Normal Adolescent Mood Swings or Depression?

Normal Adolescent Mood Swings or Depression?

Making a distinction between the two can be difficult.

Stephanie Pironne says her daughter Lila was always a child who was well-behaved. From preschool through elementary school, she was described by her teachers as having a kind and cheerful nature. When her daughter, now 13 years old and in eighth grade, began middle school, something changed.

“She now goes from happy to grumpy to sad all within 15 minutes and with nothing around her having changed,” said Pironne. “I’m always on edge when she comes down for breakfast in the morning because I never know what I’m going to get. She might be yelling at me for something I didn’t know I’d done, giving me the silent treatment or happy and chatty or combination of all three.

Such emotional roller coasters are often a part of puberty. Hormonal changes that happen when puberty begins can cause not only bodily physical changes, but mood swings that can feel out of control, say mental health professionals. It’s often difficult for parents and those close to teens learn to distinguish normal changes in mood from a more serious mental health issue.

“It's really, really hard to do, because they can present in very much the same way, and aren't always two distinct categories,” said psychologist Stacie Isenberg, Psy.D. “Also, sometimes [puberty-driven mood swings], do get treated with medication. I've had patients who were prescribed birth control and some who were prescribed antidepressants.”

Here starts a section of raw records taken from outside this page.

(** * Fragment hotspot maps: a shallow embedding of
    [fragment_hotspot_maps/fragment_hotspot_maps.py]

  The development follows the layout of the Python module:

  - [Py]           exceptions, results and the few builtins the module uses;
  - [GridModel]    the scalar-field grid the module imports ([Grid]) together
                   with [_HotspotsHelper];
  - [Ghecom]       [_GhecomResult.update_grid];
  - [Superstar]    [_SuperstarResult];
  - [Results]      [HotspotResults] (single-owner masks, volume selection);
  - [Sampler]      [Hotspots._Sampler];
  - [Inputs]       the concrete grids, molecules and settings of the examples.

  The properties follow the definitions, in the same order.

  Grid values and coordinates are Python floats.  They are idealised as
  rationals ([Q]) in the grid code, where only [+], [-], [*], [/] and
  comparisons occur, and as reals ([R]) in the sampler, which takes square
  roots. *)

From Stdlib Require Import ZArith QArith Qround Qminmax List String Ascii Bool Lia Lqa.
From Stdlib Require Import Reals Lra.
Import ListNotations.

Set Implicit Arguments.

(* ================================================================== *)
(** ** Python results and builtins *)

Module Py.

(** The exceptions that the modelled functions can raise. *)
Inductive exn : Type :=
| AttributeError (msg : string)
| TypeError (msg : string)
| ValueError
| IndexError
| KeyError
| UnboundLocalError
| ZeroDivisionError
| RuntimeError
| IOError.

Inductive result (A : Type) : Type :=
| Ok (a : A)
| Raise (e : exn).

Arguments Ok {A} a.
Arguments Raise {A} e.

Definition bind {A B} (r : result A) (k : A -> result B) : result B :=
  match r with
  | Ok a => k a
  | Raise e => Raise e
  end.

Definition is_ok {A} (r : result A) : bool :=
  match r with Ok _ => true | Raise _ => false end.

(** [for x in xs: st = body(st, x)], stopping at the first exception. *)
Fixpoint for_each {A S} (body : S -> A -> result S) (xs : list A) (st : S)
  : result S :=
  match xs with
  | [] => Ok st
  | x :: xs' => bind (body st x) (for_each body xs')
  end.

(** [xs[n]] for a non-negative index. *)
Definition getitem {A} (xs : list A) (n : nat) : result A :=
  match nth_error xs n with
  | Some a => Ok a
  | None => Raise IndexError
  end.

(** [s[a:b]] for [0 <= a <= b]: slices never raise, they truncate. *)
Definition slice (a b : nat) (s : string) : string :=
  String.substring a (b - a) s.

(** [s.startswith(p)]. *)
Definition startswith (p s : string) : bool := String.prefix p s.

(** Python 2 [round]: to the nearest integer, halves away from zero. *)
Definition round (q : Q) : Z :=
  if Qle_bool 0 q then Qfloor (q + (1 # 2)) else Qceiling (q - (1 # 2)).

Definition Qltb (a b : Q) : bool := negb (Qle_bool b a).

End Py.

Import Py.

Declare Scope py_scope.
Notation "x <- r ;; k" := (Py.bind r (fun x => k))
(at level 61, r at next level, right associativity) : py_scope.
Notation "' p <- r ;; k" := (Py.bind r (fun p => k))
(at level 61, p pattern, r at next level, right associativity) : py_scope.
Open Scope py_scope.

(* ================================================================== *)
(** ** The grid *)

Module GridModel.

Definition idx : Type := (Z * Z * Z)%type.
Definition point : Type := (Q * Q * Q)%type.

(** Modelled from the spec: the [Grid] class is imported by the module.  The
    spec gives a grid as an origin (the lower corner of its bounding box),
    the number of steps on each axis, a uniform spacing and one value per
    cell.  The spacing is 0.5 everywhere in the module ([gs = 0.5] is
    hard-coded in [_HotspotsHelper]). *)
Record Grid : Type := mkGrid {
  origin : point;          (* g.bounding_box[0] *)
  nsteps : idx;            (* g.nsteps *)
  cells  : idx -> Q        (* values, by index *)
}.

Definition gs : Q := 1 # 2.

Definition in_bounds (g : Grid) (c : idx) : bool :=
  let '(i, j, k) := c in
  let '(nx, ny, nz) := nsteps g in
  (0 <=? i)%Z && (i <? nx)%Z && (0 <=? j)%Z && (j <? ny)%Z
  && (0 <=? k)%Z && (k <? nz)%Z.

Definition idx_eqb (a b : idx) : bool :=
  let '(i, j, k) := a in
  let '(i', j', k') := b in
  (i =? i')%Z && (j =? j')%Z && (k =? k')%Z.

(** Modelled from the spec: [g.value(i, j, k)] fails with an out-of-bounds
    condition for an index outside the extent of the grid. *)
Definition value (g : Grid) (i j k : Z) : result Q :=
  if in_bounds g (i, j, k) then Ok (cells g (i, j, k)) else Raise IndexError.

(** Modelled from the spec: [g.set_value(i, j, k, v)], with the same
    out-of-bounds condition. *)
Definition set_value (g : Grid) (i j k : Z) (v : Q) : result Grid :=
  if in_bounds g (i, j, k)
  then Ok (mkGrid (origin g) (nsteps g)
             (fun c => if idx_eqb c (i, j, k) then v else cells g c))
  else Raise IndexError.

(** [_HotspotsHelper._indices_to_point]. *)
Definition _indices_to_point (i j k : Z) (g : Grid) : point :=
  let '(ox, oy, oz) := origin g in
  (ox + inject_Z i * gs, oy + inject_Z j * gs, oz + gs * inject_Z k).

(** [_HotspotsHelper._point_to_indices]: both the point and the origin are
    rounded to the lattice of spacing 0.5 and subtracted. *)
Definition _point_to_indices (p : point) (g : Grid) : idx :=
  let '(px, py, pz) := p in
  let '(bx, b_y, bz) := origin g in
  let rx := Py.round (px / gs) in
  let ry := Py.round (py / gs) in
  let rz := Py.round (pz / gs) in
  let ox := Py.round (bx / gs) in
  let oy := Py.round (b_y / gs) in
  let oz := Py.round (bz / gs) in
  ((rx - ox)%Z, (ry - oy)%Z, (rz - oz)%Z).

(** *** Grid algebra *)

Definition truth (b : bool) : Q := if b then 1 else 0.

(** Modelled from the spec: the arithmetic of the imported [Grid] class
    ([+], [-], [*], comparison-as-mask, [&]) is not part of this module.  The
    spec describes it as cell-by-cell combination of grids of identical shape
    and spacing; a comparison yields a mask holding 1 where it is true and 0
    elsewhere.  The result is laid on the frame of the left operand. *)
Definition pointwise (f : Q -> Q -> Q) (a b : Grid) : Grid :=
  mkGrid (origin a) (nsteps a) (fun c => f (cells a c) (cells b c)).

(** Modelled from the spec: the same arithmetic with a number on the right. *)
Definition scalar (f : Q -> Q) (a : Grid) : Grid :=
  mkGrid (origin a) (nsteps a) (fun c => f (cells a c)).

Definition gadd : Grid -> Grid -> Grid := pointwise Qplus.      (* a + b *)
Definition gsub : Grid -> Grid -> Grid := pointwise Qminus.     (* a - b *)
Definition gmul : Grid -> Grid -> Grid := pointwise Qmult.      (* a * b *)
Definition ggt : Grid -> Grid -> Grid :=                        (* a > b *)
  pointwise (fun x y => truth (Qltb y x)).
Definition gand : Grid -> Grid -> Grid :=                       (* a & b *)
  pointwise (fun x y => truth (negb (Qeq_bool x 0) && negb (Qeq_bool y 0))).
Definition glt_scalar (a : Grid) (s : Q) : Grid :=              (* a < s *)
  scalar (fun x => truth (Qltb x s)) a.
Definition ggt_scalar (a : Grid) (s : Q) : Grid :=              (* a > s *)
  scalar (fun x => truth (Qltb s x)) a.
Definition gmul_scalar (a : Grid) (s : Q) : Grid :=             (* a * s *)
  scalar (fun x => x * s) a.

(** [range(n)]. *)
Definition range (n : Z) : list Z := map Z.of_nat (seq 0 (Z.to_nat n)).

(** The indices visited by [for i in range(nx) for j in range(ny) for k in
    range(nz)], in that order. *)
Definition all_cells (g : Grid) : list idx :=
  let '(nx, ny, nz) := nsteps g in
  flat_map (fun i => flat_map (fun j => map (fun k => (i, j, k)) (range nz))
                       (range ny))
    (range nx).

Definition Qsum (l : list Q) : Q := fold_right Qplus 0 l.

Definition Qmaximum (l : list Q) : Q :=
  match l with
  | [] => 0
  | x :: t => fold_left Qmax t x
  end.

(** *** Neighbourhood reductions *)

Definition window (c : idx) : list idx :=
  let '(i, j, k) := c in
  flat_map (fun di => flat_map (fun dj => map (fun dk =>
    ((i + di)%Z, (j + dj)%Z, (k + dk)%Z)) [-1; 0; 1]%Z) [-1; 0; 1]%Z)
    [-1; 0; 1]%Z.

Definition neighbourhood (g : Grid) (c : idx) : list idx :=
  filter (in_bounds g) (window c).

Definition neighbours (g : Grid) (c : idx) : list idx :=
  filter (fun d => negb (idx_eqb d c)) (neighbourhood g c).

(** Modelled from the spec: [max_value_of_neighbours] belongs to the imported
    [Grid] class.  The spec gives it as a local 3x3x3 reduction, the maximum
    over the neighbours of the cell, the cell itself excluded.  Cells of the
    window that fall outside the grid are left out. *)
Definition max_value_of_neighbours (g : Grid) : Grid :=
  mkGrid (origin g) (nsteps g)
    (fun c => Qmaximum (map (cells g) (neighbours g c))).

Definition Qmean (l : list Q) : Q :=
  Qsum l / inject_Z (Z.of_nat (List.length l)).

(** Modelled from the spec: [mean_value_of_neighbours] belongs to the
    imported [Grid] class.  The spec gives it as a local 3x3x3 reduction, the
    mean over the window of the cell, the cell itself included.  Cells of the
    window that fall outside the grid are left out. *)
Definition mean_value_of_neighbours (g : Grid) : Grid :=
  mkGrid (origin g) (nsteps g)
    (fun c => Qmean (map (cells g) (neighbourhood g c))).

(** *** Super grids *)

Definition map3 {A B} (f : A -> B) (p : A * A * A) : B * B * B :=
  let '(x, y, z) := p in (f x, f y, f z).

Definition zip3 {A B C} (f : A -> B -> C) (p : A * A * A) (q : B * B * B)
  : C * C * C :=
  let '(x, y, z) := p in
  let '(x', y', z') := q in (f x x', f y y', f z z').

(** [g.bounding_box[1]]. *)
Definition far_corner (g : Grid) : point :=
  zip3 (fun o n => o + inject_Z (n - 1) * gs) (origin g) (nsteps g).

(** The index in [g] of the cell that lies at index [c] of a grid whose
    origin is [o]. *)
Definition reindex (o : point) (g : Grid) (c : idx) : idx :=
  zip3 Z.sub c (zip3 (fun a b => Py.round ((a - b) / gs)) (origin g) o).

(** The value that [g] contributes at index [c] of a grid of origin [o]. *)
Definition value_or_zero (o : point) (g : Grid) (c : idx) : Q :=
  let d := reindex o g c in
  if in_bounds g d then cells g d else 0.

(** Modelled from the spec: [Grid.super_grid(padding, *grids)] belongs to the
    imported [Grid] class.  The spec gives it as the union of the bounding
    boxes of the grids, enlarged by a border of [padding] zero-valued cells on
    every side; each cell of the result holds what the grids hold at that
    place (their sum where several cover it, zero where none does). *)
Definition super_grid (padding : Z) (g : Grid) (others : list Grid) : Grid :=
  let lo := fold_left (zip3 Qmin) (map origin others) (origin g) in
  let hi := fold_left (zip3 Qmax) (map far_corner others) (far_corner g) in
  let o := map3 (fun x => x - inject_Z padding * gs) lo in
  let t := map3 (fun x => x + inject_Z padding * gs) hi in
  let n := zip3 (fun a b => (Qfloor ((b - a) / gs) + 1)%Z) o t in
  mkGrid o n (fun c => Qsum (map (fun h => value_or_zero o h c) (g :: others))).

(** [_HotspotsHelper._copy_and_clear]. *)
Definition _copy_and_clear (grid : Grid) : Grid := gmul_scalar grid 0.

(** [_HotspotsHelper._common_grid], whose [padding] defaults to 1. *)
Definition _common_grid (g1 g2 : Grid) (padding : Z) : Grid * Grid :=
  let sg := super_grid padding g1 [g2] in
  let out_g := _copy_and_clear sg in
  let out1 := super_grid padding g1 [out_g] in
  let out2 := super_grid padding g2 [out_g] in
  (out1, out2).

Definition default_padding : Z := 1.

(** Modelled from the spec: [g.value_at_point(p)], which the spec lists next
    to the accessor by index, is the value at the index nearest to the
    point. *)
Definition value_at_point (g : Grid) (p : point) : result Q :=
  let '(i, j, k) := _point_to_indices p g in value g i j k.

(** Equality of points, coordinate by coordinate. *)
Definition point_eq (a b : point) : Prop :=
  let '(ax, ay, az) := a in
  let '(bx, b_y, bz) := b in
  ax == bx /\ ay == b_y /\ az == bz.

(** The squared distance between two points. *)
Definition sq_distance (a b : point) : Q :=
  let '(ax, ay, az) := a in
  let '(bx, b_y, bz) := b in
  (ax - bx) * (ax - bx) + (ay - b_y) * (ay - b_y) + (az - bz) * (az - bz).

The severity of the symptoms, says Carol Barnaby, MSW, LCSW-C can help make the distinction,” said therapist Carol Barnaby, MSW, LCSW-C. “Crying spells or deep sadness for no apparent reason is a sign. Displaying a loss of energy or isolating themselves from others and persistent low self-esteem are also signals.”

“If your child's mood seems off with regularity or they are withdrawing or increasingly irritable, I would advise parents to get a professional assessment,” added Isenberg. “You can start with you pediatrician, and based on their recommendation, you may want to have your child see a psychologist or psychiatrist.”

The amount of time the symptoms last could also be a clue that professional help is needed. “Teen depression is normally indicated by a persistent change in mood that lasts two weeks or more,” said Barnaby. “The change in mood seems to cause significant distress and problems that show up at home, school, during extra-curricular activities, and in social areas of life.”

A desire to hurt oneself is an indicator of a mental health issue that is more serious than normal teen mood swings, said Barnaby.

“If your child ever talks about self-harm like cutting themselves, refusing to attend school or other activities they previously enjoyed, those are signs that you should seek help immediately.

If your child talks …or has thoughts about suicide or not wanting to be around, seek professional help immediately,” added Isenberg.